Stored data entries:
(** X27. Every relay [parsedCmdlineRelays] returns comes from a token of
    the specification: some token was read as that IP with that port.
    The number of automatic relays is at most the number of [auto] tokens
    and is not negative. *)
Theorem parsedCmdlineRelays_sound net relayHosts relayLimit overrideRelays autoCount :
  parsedCmdlineRelays net relayHosts relayLimit = Ok (overrideRelays, autoCount) ->
  (forall ip port,
     overrideRelays !! ip = Some port ->
     exists relay,
       relay ∈ Split "," relayHosts /\ parseToken net relay = Ok (TRelay ip port))
  /\ 0 <= autoCount
     <= Z.of_nat (length (filter (fun relay => Trim " " relay = "auto")
                            (Split "," relayHosts))).
Proof.
  unfold parsedCmdlineRelays.
  destruct (decide (String.length relayHosts = 0%nat)); [discriminate|].
  intros Hrun. apply parseLoop_sound in Hrun as [Hmap Hauto]. simpl in Hmap, Hauto.
  split; [|lia].
  intros ip port Hin. destruct (Hmap ip port Hin) as [Hempty|Hrelay]; [|exact Hrelay].
  rewrite lookup_empty in Hempty. discriminate.
Qed.

(** ["auto, 1.1.1.1, 2.2.2.2"] under a limit of 2: the relay 1.1.1.1 with
    the default port comes from the second token. *)
Lemma parsedCmdlineRelays_sound_witness :
  parsedCmdlineRelays offlineNet "auto, 1.1.1.1, 2.2.2.2" 2 = Ok (oneRelay, 1)
  /\ 0 <= 1
     <= Z.of_nat (length (filter (fun relay => Trim " " relay = "auto")
                            (Split "," "auto, 1.1.1.1, 2.2.2.2"))).
Proof.
  assert (Hrun : parsedCmdlineRelays offlineNet "auto, 1.1.1.1, 2.2.2.2" 2
                 = Ok (oneRelay, 1)) by (vm_compute; reflexivity).
  split; [exact Hrun|].
  exact (proj2 (parsedCmdlineRelays_sound offlineNet "auto, 1.1.1.1, 2.2.2.2" 2
                  oneRelay 1 Hrun)).
Defined.

(** ** [getRelays] and its cache *)

(** X28. [getRelays] caches the body of a 200 before it decodes it: after
    such a call on a writable cache file that was not longer than the
    body, a call that meets a 503 gives the same result, be it the relays
    decoded or the error of a body that does not decode. *)
Theorem getRelays_caches_before_decoding json s fs body body' :
  fs_canWrite fs (path_Join (dataDir s) potentialRelaysFileName) = true ->
  (String.length
     (default "" (fs_files fs !! path_Join (dataDir s) potentialRelaysFileName))
   <= String.length body)%nat ->
  let first := getRelays json s fs (Response 200 (Ok body)) in
  let second := getRelays json s first.2 (Response StatusServiceUnavailable body') in
  first.1 = match json_Peers json body with
            | Some relays => Ok relays
            | None => Err (ErrDeserialize body)
            end
  /\ second = first.
Proof.
  intros Hw Hlen first second.
  pose proof (httpWithCache_round_trip (json_ErrorMessage json) fs (dataDir s)
                potentialRelaysFileName body body' Hw Hlen) as Hback.
  cbv zeta in Hback.
  assert (Hfirst : first
                   = (match json_Peers json body with
                      | Some relays => Ok relays
                      | None => Err (ErrDeserialize body)
                      end,
                      (httpWithCache (json_ErrorMessage json) fs (dataDir s)
                         (Response 200 (Ok body)) potentialRelaysFileName).2)).
  { unfold first, getRelays.
    destruct (httpWithCache (json_ErrorMessage json) fs (dataDir s)
                (Response 200 (Ok body)) potentialRelaysFileName) as [r fs1] eqn:Hrun.
    assert (Hr : r = Ok body).
    { revert Hrun. unfold httpWithCache. simpl.
      destruct (UpdateCacheFile fs (dataDir s) potentialRelaysFileName body).
      intros [= <- _]. reflexivity. }
    subst r. simpl. destruct (json_Peers json body); reflexivity. }
  split; [rewrite Hfirst; reflexivity|].
  unfold second. rewrite Hfirst. cbn [snd]. unfold getRelays at 1.
  rewrite Hback. destruct (json_Peers json body); reflexivity.
Qed.

(** A body that is no list of peers, over an empty disk. *)
Lemma getRelays_caches_before_decoding_witness :
  let json := {| json_ErrorMessage := fun _ => Some "";
                 json_BlockchainNetwork := fun _ _ => (mainnet, true);
                 json_BlockchainNetworks := fun _ => None;
                 json_Account := fun _ _ => (loadedAccount, true);
                 json_Peers := fun _ => None |} in
  let first := getRelays json emptySession (diskOf ∅) (Response 200 (Ok "oops")) in
  first.1 = Err (ErrDeserialize "oops")
  /\ getRelays json emptySession first.2 (Response StatusServiceUnavailable (Ok "down"))
     = first.
Proof.
  intros json.
  apply (getRelays_caches_before_decoding json emptySession (diskOf ∅) "oops" (Ok "down")).
  - reflexivity.
  - vm_compute. lia.
Defined.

**What to produce**
Reproduce the records above in their entirety, unchanged.

**Solution below**
(** X27. Every relay [parsedCmdlineRelays] returns comes from a token of
    the specification: some token was read as that IP with that port.
    The number of automatic relays is at most the number of [auto] tokens
    and is not negative. *)
Theorem parsedCmdlineRelays_sound net relayHosts relayLimit overrideRelays autoCount :
  parsedCmdlineRelays net relayHosts relayLimit = Ok (overrideRelays, autoCount) ->
  (forall ip port,
     overrideRelays !! ip = Some port ->
     exists relay,
       relay ∈ Split "," relayHosts /\ parseToken net relay = Ok (TRelay ip port))
  /\ 0 <= autoCount
     <= Z.of_nat (length (filter (fun relay => Trim " " relay = "auto")
                            (Split "," relayHosts))).
Proof.
  unfold parsedCmdlineRelays.
  destruct (decide (String.length relayHosts = 0%nat)); [discriminate|].
  intros Hrun. apply parseLoop_sound in Hrun as [Hmap Hauto]. simpl in Hmap, Hauto.
  split; [|lia].
  intros ip port Hin. destruct (Hmap ip port Hin) as [Hempty|Hrelay]; [|exact Hrelay].
  rewrite lookup_empty in Hempty. discriminate.
Qed.

(** ["auto, 1.1.1.1, 2.2.2.2"] under a limit of 2: the relay 1.1.1.1 with
    the default port comes from the second token. *)
Lemma parsedCmdlineRelays_sound_witness :
  parsedCmdlineRelays offlineNet "auto, 1.1.1.1, 2.2.2.2" 2 = Ok (oneRelay, 1)
  /\ 0 <= 1
     <= Z.of_nat (length (filter (fun relay => Trim " " relay = "auto")
                            (Split "," "auto, 1.1.1.1, 2.2.2.2"))).
Proof.
  assert (Hrun : parsedCmdlineRelays offlineNet "auto, 1.1.1.1, 2.2.2.2" 2
                 = Ok (oneRelay, 1)) by (vm_compute; reflexivity).
  split; [exact Hrun|].
  exact (proj2 (parsedCmdlineRelays_sound offlineNet "auto, 1.1.1.1, 2.2.2.2" 2
                  oneRelay 1 Hrun)).
Defined.

(** ** [getRelays] and its cache *)

(** X28. [getRelays] caches the body of a 200 before it decodes it: after
    such a call on a writable cache file that was not longer than the
    body, a call that meets a 503 gives the same result, be it the relays
    decoded or the error of a body that does not decode. *)
Theorem getRelays_caches_before_decoding json s fs body body' :
  fs_canWrite fs (path_Join (dataDir s) potentialRelaysFileName) = true ->
  (String.length
     (default "" (fs_files fs !! path_Join (dataDir s) potentialRelaysFileName))
   <= String.length body)%nat ->
  let first := getRelays json s fs (Response 200 (Ok body)) in
  let second := getRelays json s first.2 (Response StatusServiceUnavailable body') in
  first.1 = match json_Peers json body with
            | Some relays => Ok relays
            | None => Err (ErrDeserialize body)
            end
  /\ second = first.
Proof.
  intros Hw Hlen first second.
  pose proof (httpWithCache_round_trip (json_ErrorMessage json) fs (dataDir s)
                potentialRelaysFileName body body' Hw Hlen) as Hback.
  cbv zeta in Hback.
  assert (Hfirst : first
                   = (match json_Peers json body with
                      | Some relays => Ok relays
                      | None => Err (ErrDeserialize body)
                      end,
                      (httpWithCache (json_ErrorMessage json) fs (dataDir s)
                         (Response 200 (Ok body)) potentialRelaysFileName).2)).
  { unfold first, getRelays.
    destruct (httpWithCache (json_ErrorMessage json) fs (dataDir s)
                (Response 200 (Ok body)) potentialRelaysFileName) as [r fs1] eqn:Hrun.
    assert (Hr : r = Ok body).
    { revert Hrun. unfold httpWithCache. simpl.
      destruct (UpdateCacheFile fs (dataDir s) potentialRelaysFileName body).
      intros [= <- _]. reflexivity. }
    subst r. simpl. destruct (json_Peers json body); reflexivity. }
  split; [rewrite Hfirst; reflexivity|].
  unfold second. rewrite Hfirst. cbn [snd]. unfold getRelays at 1.
  rewrite Hback. destruct (json_Peers json body); reflexivity.
Qed.

(** A body that is no list of peers, over an empty disk. *)
Lemma getRelays_caches_before_decoding_witness :
  let json := {| json_ErrorMessage := fun _ => Some "";
                 json_BlockchainNetwork := fun _ _ => (mainnet, true);
                 json_BlockchainNetworks := fun _ => None;
                 json_Account := fun _ _ => (loadedAccount, true);
                 json_Peers := fun _ => None |} in
  let first := getRelays json emptySession (diskOf ∅) (Response 200 (Ok "oops")) in
  first.1 = Err (ErrDeserialize "oops")
  /\ getRelays json emptySession first.2 (Response StatusServiceUnavailable (Ok "down"))
     = first.
Proof.
  intros json.
  apply (getRelays_caches_before_decoding json emptySession (diskOf ∅) "oops" (Ok "down")).
  - reflexivity.
  - vm_compute. lia.
Defined.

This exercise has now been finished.